Les repas de famille, pour moi, c'est comme un rituel détestable qu'on subit sans échappatoire. On devrait y trouver de la chaleur, du partage, et même du réconfort. Mais ici, ce sont des mots sans valeur, des concepts vides qui n'ont aucune place dans nos dîners.

Chez nous, ce moment n'est rien d'autre qu'un passage obligé, une succession de gestes et de silences lourds qu'on traverse en essayant de ne pas se heurter.

Ce soir, l'ambiance est encore plus pesante que d'habitude. Mon frère, ma tante Claire, et moi sommes placés aux coins opposés de cette longue table de bois sombre.

Elle occupe tout l'espace de la salle à manger, massive, écrasante, comme un mur qui nous sépare les uns des autres. Je n'ai même pas besoin de lever les yeux pour sentir la distance, cette tension palpable qui rend chaque seconde plus difficile.

Le parquet craque sous les pieds des chaises, la lumière des suspensions pendantes est tamisée, froide, et chaque ombre semble accentuer le vide entre nous.

La salle elle-même semble amplifiée par cette atmosphère sinistre. Dehors, le vent souffle avec une force qui fait claquer les branches contre les fenêtres, un bruit sourd et répétitif qui vient briser le silence sans le dissiper pour autant.

La pièce est plongée dans une semi-pénombre, éclairée seulement par quelques vieilles ampoules jaunes qui projettent des ombres mouvantes sur les murs. Ces ombres, comme des spectres silencieux, oscillent à chaque mouvement des arbres au-dehors, et dansent sur les murs comme pour nous rappeler qu'on n'est jamais tout à fait seuls dans cette maison.

Pourtant, ce sentiment de solitude persiste, chaque détail rendant l'atmosphère plus lourde.

Mes pensées finissent par s'embrouiller, et j'ai l'impression d'étouffer dans ce silence glacé. Alors, je décide de parler, parce que quelqu'un doit bien le faire. Ça devient une habitude, ce rôle de celle qui initie les conversations, même quand elles sont vouées à échouer.

— Tante Claire, tu as des nouvelles de l'affaire Alois Mickelson ? demandé-je en essayant d'adopter un ton neutre, presque détaché, tout en portant une bouchée de pâtes à ma bouche.

Ma question brise le silence, mais elle laisse derrière elle un vide tout aussi pesant. Tante Claire, assise bien droite, ne réagit pas tout de suite. Ses yeux restent fixés sur son assiette, et je distingue ses doigts serrés autour de ses couverts, comme si ma question l'avait agacée.

Je commence presque à regretter d'avoir parlé, m'attendant à ce qu'elle ne me réponde pas, comme souvent. Finalement, elle lève les yeux, son regard planté dans le mien, dur et froid.

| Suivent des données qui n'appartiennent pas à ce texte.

Lemma len_v4_header_ck rand32 k buf p pl ttl src dst :
  length src = 4%nat -> length dst = 4%nat -> len (v4_header_ck rand32 k buf p pl ttl src dst) = 20.
Proof. apply len_ip4_header_ck. Qed.

Lemma v4_header_ck_bytes rand32 k buf p pl ttl src dst :
  wf6 buf p -> byte_ok ttl -> bytes_ok src -> bytes_ok dst ->
  bytes_ok (v4_header_ck rand32 k buf p pl ttl src dst).
Proof. intros. apply bytes_ok_ip4_header; auto with clatto. by eapply v4_proto_ok. Qed.

(** It is a well-formed packet of at most 576 bytes. *)
Lemma icmp_out6_good rand32 t buf p b :
  tr_ok t -> bytes_ok buf -> wf6 buf p -> icmp_out6 rand32 t buf p b -> good4 b /\ len b <= icmp4MaxLen.
Proof.
  intros Ht Hb Hp [em k k' src4 dst4 emSrc emDst d ty co wo Hem _ Hsw Sb Sl Db Dl ESb ESl EDb EDl Hdl Hdb Hd _].
  pose proof (wf6_data_ok _ _ Hem) as (_ & He & _). unfold icmp4MaxLen.
  set (inner := v4_header_ck _ _ _ em _ _ _ _).
  assert (len (icmp_msg_ck ty co wo 0 (inner ++ d)) = 28 + len d) as Hl.
  { rewrite len_icmp_msg_ck, len_app. unfold inner. rewrite len_v4_header_ck by done. lia. }
  apply icmp_switch6_range in Hsw as (Hty & Hco & _); [|apply Ht|eauto with clatto|].
  2: { apply w32_range. eauto with clatto. }
  split.
  - apply good4_layout; try done; eauto with clatto; try (rewrite u16_small; lia).
    + by eapply v4_proto_ok.
    + apply bytes_ok_icmp_msg; [done|done|]. apply bytes_ok_app; [|done].
      apply v4_header_ck_bytes; eauto with clatto.
  - rewrite len_app, Hl, len_v4_header_ck by done. lia.
Qed.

— Laisse tomber cette histoire, concentre-toi sur tes études et ton travail, répond-elle d'une voix tranchante. D'ailleurs, ta journée d'initiation, elle s'est bien passée ?

Son changement de sujet est aussi subtil qu'un coup de marteau. Je la fixe, reposant lentement ma fourchette, tentant de ne pas montrer ma frustration.

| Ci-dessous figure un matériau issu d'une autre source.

(** A dormant host is released. *)
Lemma repr_release l d us :
  host_at p l d -> d_dormant d = true -> length us = length (p_used p) ->
  (forall o, 0 <= o -> bit us o = if decide (o = d_off d) then false else bit (p_used p) o) ->
  let p1 := with_dormant (delete (d_v6 d) (p_dormant p)) p in
  let p2 := with_by4 (delete (d_off d) (p_by4 p1)) p1 in
  repr (with_used us p2) (delete (d_off d) H).
Proof.
  intros Hl Hd Hlen Hus p1 p2. apply (repr_drop p _ H l _ R). constructor; try done; cbn.
  - by destruct Hl.
  - intros o Ho. rewrite Hus by lia. rewrite bool_decide_decide. by destruct (decide _).
  - intros a. pose proof (mapped_loc _ _ R l d a Hl). case_decide; intuition congruence.
  - intros a. cbn. pose proof (dormant_loc _ _ R l d a Hl).
    destruct (decide (a = d_v6 d)) as [->|Hne].
    + rewrite lookup_delete_eq, decide_True; intuition congruence.
    + rewrite lookup_delete_ne by done. case_decide; intuition congruence.
Qed.

(** A new host, mapped or dormant, at a free offset. *)
Lemma repr_create p' d us :
  host_ok p d -> H !! d_off d = None -> (forall off e, H !! off = Some e -> d_v6 e <> d_v6 d) ->
  length us = length (p_used p) ->
  (forall o, 0 <= o -> bit us o = if decide (o = d_off d) then true else bit (p_used p) o) ->
  frame p p' -> p_used p' = us -> p_by4 p' = <[d_off d := p_next p]> (p_by4 p) ->
  p_heap p' = <[p_next p := d]> (p_heap p) -> p_next p' = S (p_next p) ->
  p_mapped p' = (if d_dormant d then p_mapped p else <[d_v6 d := p_next p]> (p_mapped p)) ->
  (forall a, p_dormant p' !! a = if decide (a = d_v6 d /\ d_dormant d = true) then Some (p_next p) else p_dormant p !! a) ->
  repr p' (<[d_off d := d]> H).
Proof.
  intros Hok Hn Hu Hlen Hus F Eu Eb Eh En Em Ed. apply (repr_set p p' H (p_next p) d R).
  constructor; try done.
  - intros off e He E. by apply Hu in He.
  - intros l' Hl'. apply (by4_None _ _ R) in Hn. congruence.
  - intros _. by eapply fresh_heap.
  - by rewrite Eu.
  - intros off Hoff. rewrite Eu, Hus by lia. rewrite bool_decide_decide. by destruct (decide _).
  - intros a. rewrite Em. pose proof (fresh_mapped _ _ R a).
    destruct (d_dormant d) eqn:E; [by rewrite !decide_False by intuition congruence|].
    destruct (decide (a = d_v6 d)) as [->|Hne].
    + rewrite lookup_insert_eq, decide_True; done.
    + rewrite lookup_insert_ne, !decide_False by intuition congruence. done.
  - intros a. rewrite Ed. pose proof (fresh_dormant _ _ R a).
    destruct (decide (_ /\ _)); [done|]. by rewrite decide_False.
  - rewrite En. lia.
Qed.
End transitions.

Elle détourne toujours les questions qui la dérangent, et je sais que si je lâche maintenant, elle aura une raison de plus pour ignorer mes inquiétudes à l'avenir. Alors, je décide d'insister.

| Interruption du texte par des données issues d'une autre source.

(* ===== verification/PoolCalls.v ===== *)
(** * Every call on a pool, whatever the other goroutines do

    One lemma for each operation: its code is [ok]. *)

From stdpp Require Import base tactics list numbers option strings gmap sorting.
From Stdlib Require Import ZArith Lia.
From S2P Require Import Prelude Netip Netutil Text Events Pool PoolFacts PoolOps PoolSave PoolRun PoolThreads PoolRaces.

Open Scope Z_scope.

(** A host that is in use is the pool's answer for its addresses. *)
Lemma pool_v6_attached p v l d :
  p_heap p !! l = Some d -> p_by4 p !! Z.land v (p_max p) = Some l ->
  pool_v6 p v = if d_dormant d then None else Some (d_v6 d).
Proof. intros Hd Hl. unfold pool_v6. rewrite Hl. cbn. by rewrite Hd. Qed.

Lemma pool_v4_mapped p H off d :
  repr p H -> H !! off = Some d -> d_dormant d = false -> pool_v4 p (d_v6 d) = Some (addr p off).
Proof.
  intros R Hd Hu. destruct (H_host_at _ _ R _ _ Hd) as (l & Hl & _).
  assert (Hm : p_mapped p !! d_v6 d = Some l) by (apply (r_mapped _ _ R); eauto).
  destruct (r_host _ _ R _ _ Hd) as [<- [_ Ha]]. destruct Hl as [Hh _].
  unfold pool_v4. rewrite Hm. cbn. rewrite Hh. cbn. by rewrite Ha.
Qed.

(** What [assign] gives is the pool's answer afterwards, and it gives nothing when the
    pool is exhausted. *)
Lemma assigned_answer p p' H a now r :
  repr p H -> assigned p H a now r p' ->
  change p p' /\ (if r is Some v4 then pool_v4 p' a = Some v4 else exhausted p a).
Proof.
  intros R (ro & H' & evs & dt & Hs & -> & E). split; [by eapply change_effect|].
  pose proof (e_repr _ _ _ _ _ E) as R'. pose proof (frame_addr _ _ : forall off, frame p p' -> _) as Hf.
  assert (Hin : forall off d, ro = Some off -> H' !! off = Some d -> d_v6 d = a -> d_dormant d = false ->
    pool_v4 p' a = Some (addr p off)).
  { intros off d _ Hd <- Hu. rewrite (pool_v4_mapped _ _ _ _ R' Hd Hu). f_equal. apply Hf, E. }
  inversion Hs; subst; cbn; try (by eapply Hin; [done|apply lookup_insert_eq|done|done]).
  pose proof (repr_view _ _ R) as ->. done.
Qed.

Section calls.
Context (clock : nat -> Z).
Context (range : nat -> gmap Addr nat -> list (Addr * nat)).
Context `{AT : AddrText} (time_String : Z -> string).
Context (range_perm : forall k m, range k m ≡ₚ map_to_list m).

Section code.
Context (c : call).
Local Abbreviation ok := (ok (answer_ok time_String c)).
Local Abbreviation stable I := (forall q t q', sound q -> I q t -> change q q' -> I q' (q' :: t)).

(** [d.lastUse.Store(p.now().Unix())] *)
Lemma ok_touch (I : Pool -> list Pool -> Prop) l k p s :
  stable I -> (forall q t, I q t -> is_Some (p_heap q !! l)) ->
  (forall q t, sound q -> I q t -> ok false k q t) ->
  sound p -> I p s -> ok false (touch clock l k) p s.
Proof.
  intros HI Hl Hk S Hp. unfold touch. apply (ok_free _ _ _ _ _ I); [by eauto| |done|done].
  intros q t Sq Iq. apply wp_now. pose proof (change_tick q (Datatypes.S (p_tick q)) (p_iter q) Sq) as C.
  split_and!; [done|by constructor|]. apply (ok_free _ _ _ _ _ I); [by eauto| |by apply C|by eapply HI].
  intros q1 t1 S1 I1. destruct (Hl _ _ I1) as [d Hd]. apply (wp_store _ _ d); [done|].
  destruct (change_touch q1 l d (clock (p_tick q)) S1 Hd) as [C1 Q1].
  split_and!; [done|done|]. apply Hk; [by apply C1|by eapply HI].
Qed.
End code.

(** *** [lookup4] *)

(** The host at [l] was found for [v]. *)
Definition found4 (v off mx : Z) (l : nat) (q : Pool) (t : list Pool) : Prop :=
  q ∈ t /\ p_max q = mx /\ exists d, p_heap q !! l = Some d /\ d_off d = off /\
    (p_by4 q !! off = Some l \/ d_dormant d = true /\ exists q0, q0 ∈ t /\ pool_v6 q0 v = None).

(** Its IPv6 address was the answer at some time. *)
Definition known4 (v off mx : Z) (l : nat) (q : Pool) (t : list Pool) : Prop :=
  q ∈ t /\ p_max q = mx /\ exists d, p_heap q !! l = Some d /\ d_off d = off /\
    exists q0, q0 ∈ t /\ pool_v6 q0 v = Some (d_v6 d).

Lemma found4_stable v mx l q t q' :
  change q q' -> found4 v (Z.land v mx) mx l q t -> found4 v (Z.land v mx) mx l q' (q' :: t).
Proof.
  intros C (Hq & Hmx & d & Hd & Ho & Hat). split; [left|]. rewrite (c_max _ _ C). split; [done|].
  destruct (c_evolves _ _ C l d Hd) as (d' & Hd' & Ho' & _ & Hf). exists d'. split_and!; [done|congruence|].
  unfold fate in Hf. rewrite Ho in Hf. case_decide as Hl.
  - destruct Hf as [[Hl' _]|(Hn & _ & Hdd)]; [by left|right]. split; [done|]. exists q'. split; [left|].
    unfold pool_v6. by rewrite (c_max _ _ C), Hmx, Hn.
  - destruct Hat as [|(Hdd & q0 & Hq0 & Hv)]; [done|]. destruct Hf as (_ & _ & Ed). right.
    split; [congruence|]. exists q0. split; [by right|done].
Qed.

Lemma known4_stable v mx l q t q' :
  change q q' -> known4 v (Z.land v mx) mx l q t -> known4 v (Z.land v mx) mx l q' (q' :: t).
Proof.
  intros C (Hq & Hmx & d & Hd & Ho & q0 & Hq0 & Hv). split; [left|]. rewrite (c_max _ _ C). split; [done|].
  destruct (c_evolves _ _ C l d Hd) as (d' & Hd' & Ho' & _ & Hf). exists d'. split_and!; [done|congruence|].
  assert (Hsame : d_v6 d' = d_v6 d -> exists q0, q0 ∈ q' :: t /\ pool_v6 q0 v = Some (d_v6 d')).
  { intros ->. exists q0. split; [by right|done]. }
  unfold fate in Hf. rewrite Ho in Hf. case_decide as Hl; [|by apply Hsame; destruct Hf as (_ & ? & _)].
  destruct Hf as [[Hl' [?|Hu]]|(_ & ? & _)]; [by apply Hsame| |by apply Hsame].
  exists q'. split; [left|]. rewrite (pool_v6_attached _ _ l d'); [by rewrite Hu|done|].
  by rewrite (c_max _ _ C), Hmx.
Qed.

Lemma ok_lookup4 v p s :
  0 <= v < 2 ^ 32 -> sound p -> p ∈ s ->
  ok (answer_ok time_String (CallLookup4 v)) false (lookup4_code clock (Addr4 v)) p s.
Proof.
  intros Hv S Hp. apply ok_rlocked; [done|done|]. intros q t Sq Hq.
  apply wp_bind, wp_lift, owp_ok, wp_bind, wp_gets, wp_bind, wp_gets.
  rewrite be_be_bytes, Z.mod_small by (change (256 ^ Z.of_nat 4) with (2 ^ 32); lia).
  set (mx := p_max q). pose proof (change_refl q Sq) as C. destruct (p_by4 q !! Z.land v mx) as [l|] eqn:El.
  - apply wp_ret. split; [done|]. apply (ok_free _ _ _ _ _ (found4 v (Z.land v mx) mx l)).
    + intros q1 t1 q1' _ HI C1 _. by apply (found4_stable _ _ _ q1).
    + intros q1 t1 S1 HI. pose proof (change_refl q1 S1) as C1. pose proof HI as (Hq1 & Hmx & d & Hd & Ho & Hat).
      apply (wp_load _ d); [done|]. split_and!; [done|apply quiet_refl|].
      destruct (d_dormant d) eqn:Edd.
      * apply ok_done. cbn. destruct Hat as [Hl|(_ & q0 & Hq0 & Hv0)].
        -- exists q1. split; [left|]. rewrite (pool_v6_attached _ _ l d); [by rewrite Edd|done|by rewrite Hmx].
        -- exists q0. split; [by right|done].
      * apply (ok_touch _ (known4 v (Z.land v mx) mx l)).
        -- intros q2 t2 q2' _ H2 C2. by apply (known4_stable _ _ _ q2).
        -- by intros q2 t2 (_ & _ & d2 & Hd2 & _).
        -- intros q2 t2 S2 H2. apply (ok_free _ _ _ _ _ (known4 v (Z.land v mx) mx l)); [|clear q2 t2 S2 H2|done|done].
           { intros q3 t3 q3' _ H3 C3 _. by apply (known4_stable _ _ _ q3). }
           intros q2 t2 S2 (Hq2 & _ & d2 & Hd2 & _ & q0 & Hq0 & Hv0). apply (wp_load _ d2); [done|].
           split_and!; [by apply change_refl|apply quiet_refl|]. apply ok_done. exists q0. split; [by right|done].
        -- done.
        -- split; [left|]. split; [done|]. exists d. split_and!; [done|done|]. exists q1. split; [left|].
           destruct Hat as [Hl|[? _]]; [|congruence].
           rewrite (pool_v6_attached _ _ l d); [by rewrite Edd|done|by rewrite Hmx].
    + done.
    + destruct Sq as [H R]. destruct (by4_host _ _ R _ _ El) as (d & Hd & [Hh _]).
      destruct (r_host _ _ R _ _ Hd) as [Ho _]. split; [left|]. split; [done|]. exists d. split_and!; [done|done|by left].
  - apply wp_ret. split; [done|]. apply ok_done. exists q. split; [left|]. unfold pool_v6. fold mx. by rewrite El.
Qed.

(** *** [lookup6] *)

(** The host at [l] was found for [a]; its IPv4 address never changes. *)
Definition found6 (a : Addr) (l : nat) (q : Pool) (t : list Pool) : Prop :=
  exists d, p_heap q !! l = Some d /\ exists q0, q0 ∈ t /\ pool_v4 q0 a = Some (d_v4 d).

Lemma found6_stable a l q t q' : change q q' -> found6 a l q t -> found6 a l q' (q' :: t).
Proof.
  intros C (d & Hd & q0 & Hq0 & Hv). destruct (c_evolves _ _ C l d Hd) as (d' & Hd' & _ & Ev & _).
  exists d'. split; [done|]. exists q0. rewrite Ev. split; [by right|done].
Qed.

(** Nothing but that the latest state was seen. *)
Definition seen_in (q : Pool) (t : list Pool) : Prop := q ∈ t.

Lemma ok_assign a p s :
  sound p -> p ∈ s -> ok (answer_ok time_String (CallLookup6 a true)) false (assign_code clock range a) p s.
Proof.
  intros S Hp. apply (ok_free _ _ _ _ _ seen_in); [left| |done|done].
  intros q t Sq _. apply wp_now. split_and!; [by apply change_tick|by constructor|].
  apply ok_lock; [by apply change_tick|left|]. generalize (clock (p_tick q)) as now. clear q t Sq. intros now. intros q t Sq Hq.
  apply (ok_held _ _ _ _ seen_in); [left| |done|done]. clear q t Sq Hq. intros q t [H R] Hq.
  eapply wp_mono; [by apply (assign_locked_ok range range_perm q q H)|].
  intros r q' Hr. destruct (assigned_answer _ _ _ _ _ _ R Hr) as [C Ha]. split; [done|].
  apply ok_unlock. destruct r as [v4|]; [exists q'; split; [left|done]|exists q; split; [by right|done]].
Qed.

Lemma ok_lookup6 a allocate p s :
  sound p -> p ∈ s ->
  ok (answer_ok time_String (CallLookup6 a allocate)) false (lookup6_code clock range a allocate) p s.
Proof.
  intros S Hp. apply ok_rlocked; [done|done|]. intros q t Sq Hq. apply wp_bind, wp_gets, wp_ret.
  split; [by apply change_refl|]. destruct (p_mapped q !! a) as [l|] eqn:El.
  - destruct Sq as [H R]. pose proof El as El'. apply (r_mapped _ _ R) in El' as (d & [Hd _] & _ & _).
    apply (ok_touch _ (found6 a l)).
    + intros q1 t1 q1' _ H1 C1. by apply (found6_stable _ _ q1).
    + by intros q1 t1 (d1 & Hd1 & _).
    + intros q1 t1 S1 H1. apply (ok_free _ _ _ _ _ (found6 a l)); [|clear q1 t1 S1 H1|done|done].
      { intros q2 t2 q2' _ H2 C2 _. by apply (found6_stable _ _ q2). }
      intros q1 t1 S1 (d1 & Hd1 & q0 & Hq0 & Hv). apply (wp_load _ d1); [done|].
      split_and!; [by apply change_refl|apply quiet_refl|]. apply ok_done. exists q0. split; [by right|done].
    + by exists H.
    + exists d. split; [done|]. exists q. split; [left|]. unfold pool_v4. rewrite El. cbn. by rewrite Hd.
  - destruct allocate; [apply ok_assign; [done|left]|]. apply ok_done. exists q. split; [left|].
    unfold pool_v4. by rewrite El.
Qed.

(** *** [Maintain] *)

Section maintain.
Context (c : call).
Local Abbreviation ok := (ok (answer_ok time_String c)).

— Franchement, je crois bien que j'ai vu ce Alois Mickelson aujourd'hui, dis-je en essayant de garder mon calme. Je lui ai même servi un café sans qu'il sache qui j'étais. Et puis, ce n'est pas tout... en rentrant, j'ai reçu des menaces de kidnapping, rien de moins, et j'ai surpris une scène plus que louche dans une ruelle. Si je n'avais pas été assez vigilante, ça aurait pu vraiment mal tourner.